====== DATA TO EXAMINE ======

(** C29: with [skipFirstTransaction] the migration cannot succeed.  The
    ValidatorPool refuses a registration with fewer positions than
    validators ([RegistrationParameterLengthMismatch]); the task registers
    four validators and has collected no positions, so that it throws and
    sends nothing. *)
Theorem skip_flag_never_succeeds fuel f st admin proxy slot k w :
  operable (w_chain w) f st admin MIGRATED →
  accounts (w_chain w) !! addr_of f st "ValidatorPool" = Some (KProxy proxy slot) →
  accounts (w_chain w) !! ProxySlot.getImplementationAddress slot = Some k →
  (∀ c accs ids d,
    encodeFunctionData "ValidatorPool" "registerValidators" [strs accs; JArr (JBig <$> ids)] = Some d →
    length accs ≠ length ids →
    decode_upgrade d = None ∧
    proxied_code c f (addr_of f st "ValidatorPool") (ProxySlot.getImplementationAddress slot) 0 d slot
      = None) →
  ∃ e, runs_to (task_deployStateMigrationContract hre fuel (Some f) true) w (Throw e) (w_chain w) [].
Proof.
  intros Hop Hp Hi Hrej.
  destruct (wp_outcome _ w _ (task_migration_wp fuel true f st admin _ Hop)) as (r & c' & l & Hrun & HQ).
  unfold migrated in HQ. destruct (side_chain_signatures 101) as [sigs|].
  2: { destruct HQ as ([e ->] & -> & ->). by exists e. }
  destruct HQ as [b HQ]. destruct (migration_batch _ _ _ _ _ _ _) as [calls|] eqn:E.
  2: { destruct HQ as ([e ->] & -> & ->). by exists e. }
  unfold migration_batch in E. simpl in E.
  apply bind_Some in E as (reg & Hreg & (mig & _ & (snap & _ & [= <-])%bind_Some)%bind_Some).
  destruct (Hrej (bump_nonce (w_chain w) admin) _ [] _ Hreg) as [Hd Hc]; [done|].
  rewrite (multicall_refused _ _ _ st _ _ proxy slot k) in HQ; [|apply Hop|done..].
  destruct HQ as ([e ->] & -> & ->). by exists e.
Qed.
End Registration.

(** ** Witnesses

    A chain with the staking contracts behind proxies of the factory, and
    their code as far as the tasks see it: [mint] transfers position 7,
    [registerValidators] refuses lists of different lengths. *)

#[local] Existing Instance ethers_model.

Definition st_pool : FactoryState :=
  match accounts chain_ex !! factory_ex with
  | Some (KFactory st) => st
  | _ => {| f_owner := 0; f_contracts := []; f_implementation := 0; f_proxyTemplate := 0;
            f_aTokenAddress := 0; f_externalContractRegistry := ∅ |}
  end.

Definition pool_ex : address := addr_of factory_ex st_pool "ValidatorPool".
Definition staking_ex : address := addr_of factory_ex st_pool "PublicStaking".

Definition pool_code (d : string) : option (list event) :=
  match js_untext (slice 2 d) with
  | Some (JArr [JStr c; JStr fn; JArr args]) =>
      if decide (fn = "mint") then
        Some [{| ev_address := staking_ex; ev_name := None; ev_args := None;
                 ev_topics := [TRANSFER_EVENT_HASH; "0x00"; "0x01"; "0x07"] |}]
      else if decide (fn = "registerValidators") then
        match args with
        | [JArr accs; JArr ids] => if (length accs =? length ids)%nat then Some [] else None
        | _ => None
        end
      else Some []
  | _ => Some []
  end.

Definition evm_pool : Evm :=
  let _ := evm_ex in
  {| run_constructor := run_constructor; has_code := has_code;
     call_code _ _ _ _ d := pool_code d;
     proxied_code _ _ _ _ _ d slot := (λ es, (slot, es)) <$> pool_code d;
     delegated_code := delegated_code;
     decode_call := decode_call; encode_upgrade := encode_upgrade; decode_upgrade := decode_upgrade;
     gas_used := gas_used; estimate_gas := estimate_gas; estimate_deploy_gas := estimate_deploy_gas;
     atoken_creation := atoken_creation |}.
#[local] Existing Instance evm_pool.

Definition chain_pool : chain :=
  {| accounts := <[pool_ex := KProxy factory_ex 5]> (<[staking_ex := KProxy factory_ex 6]>
       (<[5 := KCode "pool"]> (<[6 := KCode "staking"]> (accounts chain_ex))));
     nonces := nonces chain_ex |}.
Definition world_pool : world := {| w_fs := fs_ex; w_chain := chain_pool; w_trace := [] |}.

Definition sent (r : res unit * world) : option nat :=
  match r with (Ok _, w) => Some (length (txs (w_trace w))) | _ => None end.

Example register_two :
  sent (task_registerValidators (hre_ex None) true factory_ex ["0x01"; "0x02"] world_pool) = Some 2%nat.
Proof. vm_compute. reflexivity. Qed.

Example migrate_four :
  sent (task_deployStateMigrationContract (hre_ex None) 3 (Some factory_ex) false world_pool) = Some 2%nat.
Proof. vm_compute. reflexivity. Qed.

Example migrate_skip :
  sent (task_deployStateMigrationContract (hre_ex None) 3 (Some factory_ex) true world_pool) = None.
Proof. vm_compute. reflexivity. Qed.

Lemma operable_ex names :
  Forall (λ n, hasContractFactory n = true ∧ is_Some (formatBytes32String n)) names →
  operable (hre_ex None) chain_pool factory_ex st_pool owner_ex names.
Proof.
  intros Hn. split; [by split|]. vm_compute. reflexivity.
Qed.

Lemma staking_named :
  Forall (λ n, hasContractFactory n = true ∧ is_Some (formatBytes32String n)) MIGRATED.
Proof. repeat (constructor; [split; [reflexivity|by eexists]|]). constructor. Qed.

Lemma advancing_ex : advancing (hre_ex None) 3.
Proof. intros m. exists 3%nat. simpl. lia. Qed.

Lemma sig_ex k : k ∈ epochs 101 → hre_sigGroup (hre_ex None) (k * 1024) = Some ("ab" ++s pretty (k * 1024)).
Proof. reflexivity. Qed.

Definition version_ex : maintenance := UpdateAliceNetNodeVersion 2 1 0 0 "hash".
Definition version_call : factory_call :=
  FCallAny (addr_of factory_ex st_pool "Dynamics") 0 (default EmptyString (maintenance_call version_ex)).
Definition relayed_ex : option (chain * list event) :=
  apply_tx (bump_nonce chain_pool owner_ex) owner_ex factory_ex version_call.

Lemma maintenance_relays_witness :
  runs_to (run_maintenance (hre_ex None) factory_ex version_ex) world_pool (Ok tt)
    (default chain_pool (fst <$> relayed_ex)) [ITx owner_ex factory_ex version_call None].
Proof.
  apply (maintenance_relays (hre_ex None) factory_ex version_ex).
  - reflexivity.
  - reflexivity.
  - by eexists.
  - exists owner_ex, st_pool, "0xDynamics", (default EmptyString (maintenance_call version_ex)), [].
    split_and!.
    + reflexivity.
    + vm_compute. reflexivity.
    + reflexivity.
    + vm_compute. reflexivity.
    + reflexivity.
    + change (relayed_ex = Some (default chain_pool (fst <$> relayed_ex), [])).
      vm_compute. reflexivity.
    + reflexivity.
Defined.

Lemma wait_blocks_returns_witness :
  ∃ l, waitBlocks (hre_ex None) 5 3 world_pool = (Ok tt, traced world_pool l) ∧
    delays l = replicate 3 10000.
Proof.
  destruct (wait_blocks_returns (hre_ex None) 5 3 world_pool 3) as (l & E & Hd & _).
  - intros j Hj. change (100 + Z.of_nat j < 100 + 3). lia.
  - reflexivity.
  - lia.
  - lia.
  - exists l. exact (conj E Hd).
Defined.

Lemma group_signatures_witness :
  ∃ sigs l, getGroupSignatures (hre_ex None) 4 world_pool = (Ok sigs, traced world_pool l) ∧
    length sigs = 4%nat.
Proof.
  destruct (group_signatures (hre_ex None) 4 (λ k, "ab" ++s pretty (k * 1024)) world_pool)
    as (l & E & _ & _); [lia|reflexivity|].
  eexists _, l. split; [exact E|reflexivity].
Defined.

Lemma migration_data_consistent_witness :
  ∃ sigs l, getGroupSignatures (hre_ex None) 101 world_pool = (Ok sigs, traced world_pool l) ∧
    length sigs = length BLOCK_CLAIMS.
Proof.
  destruct (migration_data_consistent (hre_ex None)) with world_pool as (sigs & l & E & Hl & _).
  - intros k _. by eexists.
  - exists sigs, l. exact (conj E Hl).
Defined.

Lemma register_validators_witness :
  ∃ r c' l, runs_to (task_registerValidators (hre_ex None) true factory_ex ["0x01"; "0x02"])
      world_pool r c' l ∧
    registered (hre_ex None) chain_pool factory_ex st_pool owner_ex ["0x01"; "0x02"] r c' l.
Proof.
  apply (register_validators (hre_ex None) true factory_ex ["0x01"; "0x02"] st_pool owner_ex world_pool).
  - apply operable_ex. exact (proj1 (proj1 (Forall_app _ _ _) staking_named)).
  - discriminate.
Defined.

(** The staking batch of the migration, what its transaction emits, and the
    signatures, in the example. *)
Definition stakes_ex : list MultiCallArgs :=
  default [] (stake_batch 4 (addr_of factory_ex st_pool "AToken") staking_ex).
Definition staked_ex : option (chain * list event) :=
  apply_tx (bump_nonce chain_pool owner_ex) owner_ex factory_ex (FMultiCall stakes_ex).
Definition sigs_ex : list string := default [] (side_chain_signatures (hre_ex None) 101).

Example migration_succeeds :
  (task_deployStateMigrationContract (hre_ex None) 3 (Some factory_ex) false world_pool).1 = Ok tt.
Proof. vm_compute. reflexivity. Qed.

(** The task sends both transactions, the second with the four positions of
    the first and the six signatures. *)
Lemma migration_outcome_witness :
  length stakes_ex = 5%nat ∧ length sigs_ex = 6%nat ∧
  ∃ c' k calls, runs_to (task_deployStateMigrationContract (hre_ex None) 3 (Some factory_ex) false)
      world_pool (Ok tt) c' [multicall_tx (hre_ex None) factory_ex owner_ex stakes_ex;
                             multicall_tx (hre_ex None) factory_ex owner_ex calls] ∧
    migration_batch [7; 7; 7; 7] sigs_ex (hre_block (hre_ex None) k) staking_ex pool_ex
      (addr_of factory_ex st_pool "ETHDKG") (addr_of factory_ex st_pool "Snapshots") = Some calls.
Proof.
  split; [vm_compute; reflexivity|]. split; [vm_compute; reflexivity|].
  destruct (migration_outcome (hre_ex None) 3 false factory_ex st_pool owner_ex world_pool
    (operable_ex MIGRATED staking_named)) as (r & c' & l & Hrun & Hm).
  assert (r = Ok tt) as ->.
  { destruct Hrun as (w' & Hw & _). pose proof migration_succeeds as Hok. rewrite Hw in Hok. exact Hok. }
  unfold migrated in Hm.
  assert (side_chain_signatures (hre_ex None) 101 = Some sigs_ex) as Hs by (vm_compute; reflexivity).
  assert (stake_batch 4 (addr_of factory_ex st_pool "AToken") (addr_of factory_ex st_pool "PublicStaking") =
    Some stakes_ex) as Hb by (vm_compute; reflexivity).
  rewrite Hs, Hb in Hm. change (w_chain world_pool) with chain_pool in Hm. fold staked_ex in Hm.
  destruct staked_ex as [[c1 es]|] eqn:Hx; [|destruct Hm as ([e [=]] & _)].
  assert (staked_ids es staking_ex = Ok [7; 7; 7; 7]) as Hids.
  { apply (f_equal (fmap (λ r, staked_ids r.2 staking_ex))) in Hx. vm_compute in Hx. injection Hx as Hx.
    symmetry. exact Hx. }
  change (addr_of factory_ex st_pool "PublicStaking") with staking_ex in Hm. rewrite Hids in Hm.
  destruct Hm as [[k Hm]|([=] & _)].
  destruct (migration_batch _ _ _ _ _ _ _) as [calls|] eqn:Hc; [|destruct Hm as ([e [=]] & _)].
  destruct (apply_tx _ _ _ _) as [[c2 es2]|]; [|destruct Hm as ([e [=]] & _)].
  destruct Hm as (_ & -> & ->). exists c2, k, calls. exact (conj Hrun Hc).
Defined.

Lemma upgrade_selector v : decode_upgrade ("0x" ++s js_text v) = None.
Proof.
  unfold js_text. cbn [decode_upgrade evm_pool evm_ex evm_model].
  by destruct (encode (to_tree v)) as [[]|[]|].
Qed.

Lemma pool_rejects accs ids d :
  encodeFunctionData "ValidatorPool" "registerValidators" [strs accs; JArr (JBig <$> ids)] = Some d →
  length accs ≠ length ids → decode_upgrade d = None ∧ pool_code d = None.
Proof.
  cbn [encodeFunctionData ethers_model]. intros [= <-] Hl. split; [apply upgrade_selector|].
  unfold pool_code. cbn [slice]. rewrite js_untext_text.
  rewrite decide_False, decide_True by done. unfold strs.
  rewrite !length_fmap. by rewrite (proj2 (Nat.eqb_neq _ _)).
Qed.

Lemma skip_flag_never_succeeds_witness :
  ∃ e, runs_to (task_deployStateMigrationContract (hre_ex None) 3 (Some factory_ex) true) world_pool
         (Throw e) chain_pool [].
Proof.
  apply (skip_flag_never_succeeds (hre_ex None) 3 factory_ex st_pool owner_ex factory_ex 5
    (KCode "pool") world_pool).
  - apply operable_ex, staking_named.
  - vm_compute. reflexivity.
  - vm_compute. reflexivity.
  - intros c accs ids d Hd Hlen. destruct (pool_rejects accs ids d Hd Hlen) as [Hu Hp].
    split; [done|]. cbn [proxied_code evm_pool]. by rewrite Hp.
Defined.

======

TASK GOAL:
Repeat the entries above verbatim, but only from the line that has "proxied_code _ _" down to the line that has "Definition chain_pool : chain", inclusive.

RESULT OF THE TASK:
     proxied_code _ _ _ _ _ d slot := (λ es, (slot, es)) <$> pool_code d;
     delegated_code := delegated_code;
     decode_call := decode_call; encode_upgrade := encode_upgrade; decode_upgrade := decode_upgrade;
     gas_used := gas_used; estimate_gas := estimate_gas; estimate_deploy_gas := estimate_deploy_gas;
     atoken_creation := atoken_creation |}.
#[local] Existing Instance evm_pool.

Definition chain_pool : chain :=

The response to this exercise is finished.